Neither is very satisfying because your peaks are of different widths. Deconvolution will only work if all three peaks are of roughly the same width (since you deconvolve the same kernel across the whole data set). So I think you are going to need to do something more like peak-picking as suggested by Anton.
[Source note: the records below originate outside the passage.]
(** * hl_monitor: the monthly due-diligence monitor

    A shallow embedding of [src/hl_monitor.py].  The script is one
    sequential pipeline (research, load, compare, render, send, save) whose
    only state lives outside the process: the report files, the clock, the
    language-model service, the mail relay and the console.  That outside
    world is an explicit record threaded through a small state-and-exception
    monad; every Python function of the module is a definition of the same
    name below.  Files hold bytes: what [json.dump] writes and what
    [json.load] makes of it are functions on text. *)

From Stdlib Require Import ZArith Ascii String List Lia DecimalString DecimalN.
From stdpp Require Import base option gmap strings list fin_maps.

(** ** Python [str] values

    A [str] is a sequence of code points.  It is kept as the bytes of its
    UTF-8 encoding; a surrogate code point, which a [str] may hold on its
    own, takes the three bytes the scheme gives its range.  Concatenation and
    equality are those of the byte strings; [len] counts code points. *)

(** The double quote, the backslash and the line feed. *)
Definition dq : string := String "034"%char EmptyString.
Definition QUOTE : ascii := "034"%char.
Definition BACKSLASH : ascii := "\"%char.
Definition LF : ascii := "010"%char.

(** [len(s)]: every byte but the continuation bytes starts a code point. *)
Definition is_continuation_byte (c : ascii) : bool :=
  match c with
  | Ascii _ _ _ _ _ _ b6 b7 => b7 && negb b6
  end.

Fixpoint py_len (s : string) : nat :=
  match s with
  | EmptyString => 0
  | String c s' => (if is_continuation_byte c then 0 else 1) + py_len s'
  end.

(** [str(n)] *)
Definition str_of_nat (n : nat) : string :=
  NilEmpty.string_of_uint (Nat.to_uint n).

Definition str_of_N (n : N) : string :=
  NilEmpty.string_of_uint (N.to_uint n).

(** [s * n] *)
Fixpoint str_repeat (s : string) (n : nat) : string :=
  match n with
  | 0 => ""
  | S n' => s +:+ str_repeat s n'
  end.

(** [s.startswith(p)] *)
Fixpoint str_startswith (p s : string) : bool :=
  match p, s with
  | EmptyString, _ => true
  | String a p', String b s' => if decide (a = b) then str_startswith p' s' else false
  | String _ _, EmptyString => false
  end.

(** [s[n:]] *)
Fixpoint str_drop (n : nat) (s : string) : string :=
  match n, s with
  | 0, _ => s
  | S n', String _ s' => str_drop n' s'
  | S _, EmptyString => ""
  end.

(** [s[:n]] *)
Fixpoint str_take (n : nat) (s : string) : string :=
  match n, s with
  | S n', String c s' => String c (str_take n' s')
  | _, _ => ""
  end.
• Nice clarification. (+1) – Anton Antonov Sep 6 '16 at 19:20

I've analized the Anton Antonov solution with Non-linear model fitting:

peaks = Pick[sp[[630 ;; 880]],
PeakDetect[sp[[630 ;; 880]][[All, 2]], 3.6, 0.05], 1]

fitFuncs =
Table[a[i] peaks[[i, 2]] PDF[
NormalDistribution[peaks[[i, 1]], s[i]], x], {i, 3}];

nlm = NonlinearModelFit[
sp, {Total[fitFuncs], {0 < a[1], 0 < a[2], 0 < a[3], 0 < s[1] < 20,
0 < s[2] < 30, 0 < s[3] < 150}}, Join[Array[a, 3], Array[s, 3]],
x];

nlm["BestFitParameters"];

a[1] = 7.377124955087864; s[1] = 4.600197878756341;
f1[x_] := fitFuncs[[1]];

a[2] = 3.840415143057309; s[2] = 5.554311215744846;
f2[x_] := fitFuncs[[2]];

a[3] = 107.9493889229601; s[3] = 46.89436652386362;
f3[x_] := fitFuncs[[3]];

Show[ListPlot[sp, PlotRange -> {{400, 700}, All}, Frame -> True,
FrameTicks -> {{Automatic, None}, {Automatic, None}}],
Plot[nlm[x], {x, 400, 700}, PlotRange -> All, PlotStyle -> Red,
Frame -> True,
FrameTicks -> {{Automatic, None}, {Automatic, None}}],
Plot[f1[x], {x, 400, 600}, PlotStyle -> Brown, PlotRange -> All,
Frame -> True,
FrameTicks -> {{Automatic, None}, {Automatic, None}}],
Plot[f2[x], {x, 400, 600}, PlotStyle -> Green, PlotRange -> All,
Frame -> True,
FrameTicks -> {{Automatic, None}, {Automatic, None}}],
Plot[f3[x], {x, 400, 600}, PlotStyle -> Orange, PlotRange -> All,
Frame -> True,
FrameTicks -> {{Automatic, None}, {Automatic, None}}]]


This results is very aproximated to deconvolution in Origin for example:

The results will improve using the Lorentziana plus Gaussiana function and/or Quantile regression that Anton Antonov indicated in his answer. just change the functions in the fitFuncs line.